Sorry, SBOOO, you picked the wrong columnist. You want and always wanted a monogamous commitment. Free spirit, my ass. Your husband didn’t and doesn’t. Don’t drag this out. You are—surprise!—sexually incompatible. Divorce. Get it over with. —Dan
I’m in my 20s and have a loving girlfriend. We have phenomenal sex, but I love anal sex and she doesn’t. We’ve done it many times, but it’s always painful for her and that makes it less enjoyable for me. Now every time I bring it up, she’s against it. —Off the Pot
Taking less enjoyment in anal sex when it causes your partner pain—you are a gentleman, OTP. But chivalry requires more of you, I’m afraid: Your girlfriend tried it and doesn’t like it, and you can’t expect her to keep doing it. If you can’t live without the butt, break up with the girlfriend. If you can’t live without the girlfriend, break up with the butt.—Dan
I’m a male with submissive tendencies, and my wife decides when I get to orgasm. We have sex regularly, but she only lets me ejaculate occasionally. She finds that I’m more attentive to her now that we’re doing “orgasm denial,” and I get to scratch my submissive itch. Ain’t life grand?
Here’s my question: I enjoy pushing the limits, and I’ve gone as long as six weeks without release. (We use a CB-6000 chastity cage on my cock so I won’t succumb in a moment of weakness.) But I’m a little concerned about the effects on my prostate. After several weeks of denial, I leak precome when aroused. I’ve read that recent studies showed that frequent ejaculation reduces the risk of prostate cancer. Am I putting myself at greater risk by ejaculating so infrequently? Can you ask your medical expert?
—Loving Orgasms and Denial Every Day
Two orgasm-denial questions in two weeks—it’s officially a trend! Can a Good Morning America segment be far behind?

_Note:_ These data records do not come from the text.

(** X19: the toggle alternates.  From a group with detection off and a
    bot with the required rights, a first toggle enables detection and
    records the clock as enable time; a second toggle, by any client,
    disables it and leaves the group purged; a third toggle enables it
    again with the enable time of that moment. *)
Theorem cmd_antibot_alternates
    (c c' c'' : client) (msg : message) (w : world) (ptcp ptcp'' : participant) :
  is_group msg = true →
  is_channel msg = true →
  detection_enabled (chat_id msg) (store w) = false →
  GetParticipantRequest c (chat_id msg) (uid c) = Returns ptcp →
  has_required_rights ptcp = true →
  GetParticipantRequest c'' (chat_id msg) (uid c'') = Returns ptcp'' →
  has_required_rights ptcp'' = true →
  let w1 := (cmd_antibot c msg w).2 in
  let w2 := (cmd_antibot c' msg w1).2 in
  let w3 := (cmd_antibot c'' msg w2).2 in
  (detection_enabled (chat_id msg) (store w1) = true
   ∧ enableTime (chat_id msg) (store w1) = Some (time_sec c))
  ∧ ((cmd_antibot c' msg w1).1 = Returns "Antibot is now **disabled** in this group."
     ∧ detection_enabled (chat_id msg) (store w2) = false
     ∧ purged (chat_id msg) (store w2))
  ∧ ((cmd_antibot c'' msg w2).1 = Returns "Antibot is now **enabled** in this group."
     ∧ detection_enabled (chat_id msg) (store w3) = true
     ∧ enableTime (chat_id msg) (store w3) = Some (time_sec c'')).
Proof.
  intros Hgroup Hchannel Hoff Hp Hrights Hp'' Hrights''. cbv zeta.
  assert (Hnone : ∀ p, has_required_rights p = true → missing_permissions p = None).
  { intros p Hr. pose proof (missing_permissions_spec p) as Hm.
    rewrite Hr in Hm. exact Hm. }
  rewrite (cmd_antibot_toggle_on_run c msg w Hgroup Hchannel Hoff), Hp,
    (Hnone ptcp Hrights). cbn [snd store].
  destruct (enabled_after_toggle_on (chat_id msg) (time_sec c) (store w)) as [Hen1 Htime1].
  split; [split; assumption|].
  set (w1 := mkWorld _ _ _ _).
  rewrite (cmd_antibot_toggle_off_run c' msg w1 Hgroup Hchannel Hen1). cbn [fst snd store].
  set (w2 := mkWorld _ _ _ _).
  assert (Hoff2 : detection_enabled (chat_id msg) (store w2) = false)
    by apply cleared_disabled.
  split; [split; [reflexivity | split; [exact Hoff2 | apply cleared_purged]]|].
  rewrite (cmd_antibot_toggle_on_run c'' msg w2 Hgroup Hchannel Hoff2), Hp'',
    (Hnone ptcp'' Hrights''). cbn [fst snd store].
  split; [reflexivity|]. apply enabled_after_toggle_on.
Qed.
(** C3. For [0 <= overlap < size], [chunk_text_fixed] returns the windows
    [i * (size - overlap) .. min (i * (size - overlap) + size) L] for
    [i = 0 .. k-1]: none for the empty text; otherwise the last window ends
    exactly at [L] and the earlier ones stop before it; every window is the
    non-empty slice of the text between its bounds (so at most [size] long
    and never padded), and every position of the text lies in a window that
    holds its character. *)
Theorem chunk_text_fixed_windows (text : string) (size overlap : Z) :
  (0 <= overlap < size)%Z ->
  let L := String.length text in
  let sz := Z.to_nat size in
  let step := Z.to_nat (size - overlap) in
  exists k,
    chunk_text_fixed text size overlap = Ok (map (window text sz step) (seq 0 k))
    /\ (L = 0 -> k = 0)
    /\ (0 < L -> 0 < k /\ Nat.min ((k - 1) * step + sz) L = L)
    /\ (forall i, i < k - 1 -> i * step + sz < L)
    /\ (forall i, i < k ->
          i * step < L
          /\ String.length (window text sz step i)
             = Nat.min (i * step + sz) L - i * step
          /\ 0 < String.length (window text sz step i) <= sz)
    /\ (forall p, p < L ->
          exists i, i < k
            /\ i * step <= p < Nat.min (i * step + sz) L
            /\ String.get (p - i * step) (window text sz step i)
               = String.get p text).
Proof.
  intros [Hlo Hhi] L sz step.
  assert (Hstep : 0 < step) by (subst step; lia).
  assert (Hle : step <= sz) by (subst step sz; lia).
  unfold chunk_text_fixed.
  destruct (Z_le_dec 0 overlap) as [_|?]; [|lia].
  destruct (Z_lt_dec overlap size) as [Hlt|?]; [|lia].
  destruct (chunk_loop_windows text sz step (stride_positive size overlap Hlt)
              Hle (String.length text) 0 ltac:(lia))
    as (k & Hk & Hnone & Hsome & Hfull).
  fold L in Hnone, Hsome, Hfull, Hk.
  simpl in Hsome, Hfull.
  exists k. split; [fold sz step; rewrite Hk; reflexivity|].
  assert (Hstart : forall i, i < k -> i * step < L).
  { intros i Hi. destruct (Nat.eq_dec i 0) as [->|Hnz].
    - destruct (le_lt_dec L 0) as [H0|H0]; [specialize (Hnone H0); lia|lia].
    - specialize (Hfull (i - 1) ltac:(lia)).
      replace (i * step) with ((i - 1) * step + step) by nia. lia. }
  split; [intros H0; apply Hnone; lia|].
  split; [intros Hpos; destruct (Hsome Hpos); split; [assumption|lia]|].
  split; [exact Hfull|].
  split.
  - intros i Hi. specialize (Hstart i Hi).
    assert (Hlen : String.length (window text sz step i)
                   = Nat.min (i * step + sz) L - i * step).
    { unfold window. apply length_str_slice; fold L; lia. }
    rewrite Hlen. repeat split; lia.
  - intros p Hp.
    destruct (Hsome ltac:(lia)) as [Hkpos Hreach].
    (* the window holding [p] is number [min (p / step) (k - 1)] *)
    set (i := Nat.min (p / step) (k - 1)).
    assert (Hdiv : (p / step) * step <= p < (p / step) * step + step).
    { pose proof (Nat.div_mod_eq p step) as Hdm.
      pose proof (Nat.mod_upper_bound p step ltac:(lia)). nia. }
    assert (Hi : i < k) by (subst i; lia).
    assert (Hlow : i * step <= p).
    { subst i. destruct (Nat.min_spec (p / step) (k - 1)) as [[_ ->]|[Hq ->]];
        [lia|nia]. }
    assert (Hhigh : p < Nat.min (i * step + sz) L).
    { subst i. destruct (Nat.min_spec (p / step) (k - 1)) as [[Hq ->]|[Hq ->]].
      - specialize (Hfull (p / step) Hq). lia.
      - lia. }
    exists i. repeat split; try assumption.
    unfold window. apply get_str_slice; assumption.
Qed.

“We still have very little idea what might cause or prevent prostate cancer,” says Dr. Barak Gaster, associate professor of medicine at the University of Washington and our resident medical expert. “There are some clues—red meat, probably bad; vegetables, probably good; vitamin E, probably not helpful—but we’re really still in the dark.” And while most studies have shown frequent ejaculation to be good for prostate health, one recent study out of the UK showed the exact opposite.
So what should you do? Rely on the best-available study, advises Gaster. “[That study] followed U.S. men for eight years and found that those with the most ejaculations per month (more than 20) had a 30 percent lower risk of prostate cancer compared to those who were having fewer per month (about five).” But there is good news in the study for you, LOADED: “The 5 percent of men who reported having zero to three per month appeared to have a lower risk for prostate cancer as well,” said Gaster. “The caveat is that this group was too small to make definite conclusions about them. But it looks like coming more than 20 times a month could be good for you in terms of prostate cancer, but it’s unlikely that coming very little, like zero to three times per month, is necessarily bad for you compared to coming once or twice a week.”
So ejaculate frequently, guys, or ejaculate rarely, because it would appear that moderation in pursuit of prostate health is no virtue.